SEND US YOUR ARTICLE IDEA by 5 January 2013
Please respond to San Murugesan, smurugesan[at]cutter[dot]com, with a copy to itjournal[at]cutter[dot]com, no later than 5 January 2013 and include an extended abstract and a short article outline showing major discussion points.
Accepted articles are due by 8 February 2013.
Most Cutter IT Journal articles are approximately 2,500-3,000 words long, plus whatever graphics are appropriate. If you have any other questions, please do not hesitate to contact CITJ's Group Publisher, Christine Generali at cgenerali[at]cutter[dot]com or the Guest Editor, San Murugesan, at san1[at]internode[dot]net. See the CITJ editorial guidelines.
Important Note: When you submit an article to Cutter Consortium, you warrant that you (or your employer) are the sole owner of the article and that you have full power and authority to copyright it and publish it. Also, the article you submit to Cutter must be an original; not previously published elsewhere.
Articles published in the journal must meet certain criteria relating to audience, technical content, and presentation.

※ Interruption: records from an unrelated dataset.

(** The exact sum of [m] and [G] is at most [G']. *)
Definition add_fits (m G G' : float) : bool :=
  let k := Prim2SF m in let g := Prim2SF G in let g' := Prim2SF G' in
  sf_fin k && sf_pos g && sf_pos g' && (sval k + sval g <=? sval g')%Z.

(** The exact difference of [P] and [low] is at most [G']. *)
Definition sub_fits (low P G' : float) : bool :=
  let k := Prim2SF low in let p := Prim2SF P in let g' := Prim2SF G' in
  sf_fin k && sf_pos p && sf_pos g' && (sval p - sval k <=? sval g')%Z.

(** [P] is the binary64 number just below [high], in the same binade. *)
Definition pred_of (high P : float) : bool :=
  let h := Prim2SF high in let p := Prim2SF P in
  sf_pos h && sf_pos p && (1 <? sf_mant h)%Z
  && (sf_mant p =? sf_mant h - 1)%Z && (sf_expo p =? sf_expo h)%Z.

(** The bounds of the intermediate results of one band of the table: of
    [d - low], of its product with [0.2] and of the quotient by the width. *)
Definition band_bounds (low high : float) : float * float * float * float :=
  let D := PrimFloat.sub high low in
  let P := PrimFloat.next_down high in
  let Ga := PrimFloat.sub P low in
  let Gb0 := PrimFloat.mul Ga 0.2%float in
  let Gb := if mul_fits Ga 0.2%float Gb0 then Gb0 else PrimFloat.next_up Gb0 in
  let Gq0 := PrimFloat.div Gb D in
  let Gq := if div_fits Gb D Gq0 then Gq0 else PrimFloat.next_up Gq0 in
  (P, Ga, Gb, Gq).

(** All the checks of one band: its intermediate bounds hold and lead to a
    raw level of at most 1; its upper end is a positive number and its
    width is not zero. *)
Definition band_fits (band : (float * float) * (float * float)) : bool :=
  let '((low, high), (m, _)) := band in
  let '(P, Ga, Gb, Gq) := band_bounds low high in
  pred_of high P && sub_fits low P Ga && mul_fits Ga 0.2%float Gb
  && div_fits Gb (PrimFloat.sub high low) Gq && add_fits m Gq 1%float
  && sf_pos (Prim2SF high) && negb (PrimFloat.eqb (PrimFloat.sub high low) 0%float).

(** The bands of a table follow one another from [lo] upwards and each of
    them fits. *)
Fixpoint chained (lo : float) (table : list ((float * float) * (float * float))) : bool :=
  match table with
  | [] => true
  | ((low, high), mn) :: table' =>
      PrimFloat.leb low lo && band_fits ((low, high), mn) && chained high table'
  end.

(** A NaN, or a number that is not negative. *)
Definition nonneg_or_nan (d : float) : Prop :=
  Prim2SF d = S754_nan ∨ PrimFloat.leb 0 d = true.

(** All the checks of one band toward its own upper raw level: as
    [band_fits], with the raw level bounded by [n] rather than by 1. *)
Definition band_raw_fits (band : (float * float) * (float * float)) : bool :=
  let '((low, high), (m, n)) := band in
  let '(P, Ga, Gb, Gq) := band_bounds low high in
  pred_of high P && sub_fits low P Ga && mul_fits Ga 0.2%float Gb
  && div_fits Gb (PrimFloat.sub high low) Gq && add_fits m Gq n
  && sf_fin (Prim2SF m).

(** The rows of a table rise: each band starts where the one before it
    ends, its raw levels start where those before it end, and its checks
    hold. *)
Fixpoint rising (n0 lo : float) (table : list ((float * float) * (float * float))) : bool :=
  match table with
  | [] => PrimFloat.leb n0 infinity
  | ((low, high), (m, n)) :: table' =>
      PrimFloat.leb low lo && PrimFloat.leb n0 m && PrimFloat.leb m n
      && band_raw_fits ((low, high), (m, n))
      && sf_pos (Prim2SF high)
      && negb (PrimFloat.eqb (PrimFloat.sub high low) 0%float)
      && rising n high table'
  end.

(** The parameters of a vehicle class count for no negative load: neither
    the PCU value nor the occupied length is negative or a NaN. *)
Definition nonneg_params (p : VehicleParams.t) : Prop :=
  PrimFloat.leb 0 (VehicleParams.pcu p) = true
  ∧ PrimFloat.leb 0 (PrimFloat.add (VehicleParams.length_m p)
                                    (VehicleParams.standstill_gap_m p)) = true.

(** ** Rounding on codes

    The rounding of [SpecFloat] reads three things off an exact value: the
    mantissa below it, the round bit and the sticky bit.  Packed into one
    integer they order the exact values, and rounding is monotone on them. *)
Section rounding_code_definitions.
Local Open Scope Z_scope.

(** The place of an exact value between two mantissas, as one integer:
    four times the mantissa below it, plus 0 when the value is that
    mantissa, 1 below the half, 2 at the half, 3 above it. *)
Definition code (mrs : shr_record) : Z :=
  4 * shr_m mrs + (if shr_r mrs then 2 else 0) + (if shr_s mrs then 1 else 0).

In the unlikely occurrence that, upon selection and editorial review, your completed article does not meet with these requirements, Cutter Consortium reserves the right to decline the publishing of your article in the journal.
Typical readers of Cutter IT Journal range from CIOs and vice presidents of software organizations to IT managers, directors, project leaders, and very senior technical staff. Most work in fairly large organizations: Fortune 500 IT shops, large computer vendors (IBM, HP, etc.), and government agencies. 48% of our readership is outside of the US (15% from Canada, 14% Europe, 5% Australia/NZ, 14% elsewhere). Please avoid introductory-level, tutorial coverage of a topic. Assume you're writing for someone who has been in the industry for 10 to 20 years, is very busy, and very impatient. Assume he or she will be asking, "What's the point? What do I do with this information?" Apply the "So what?" test to everything you write.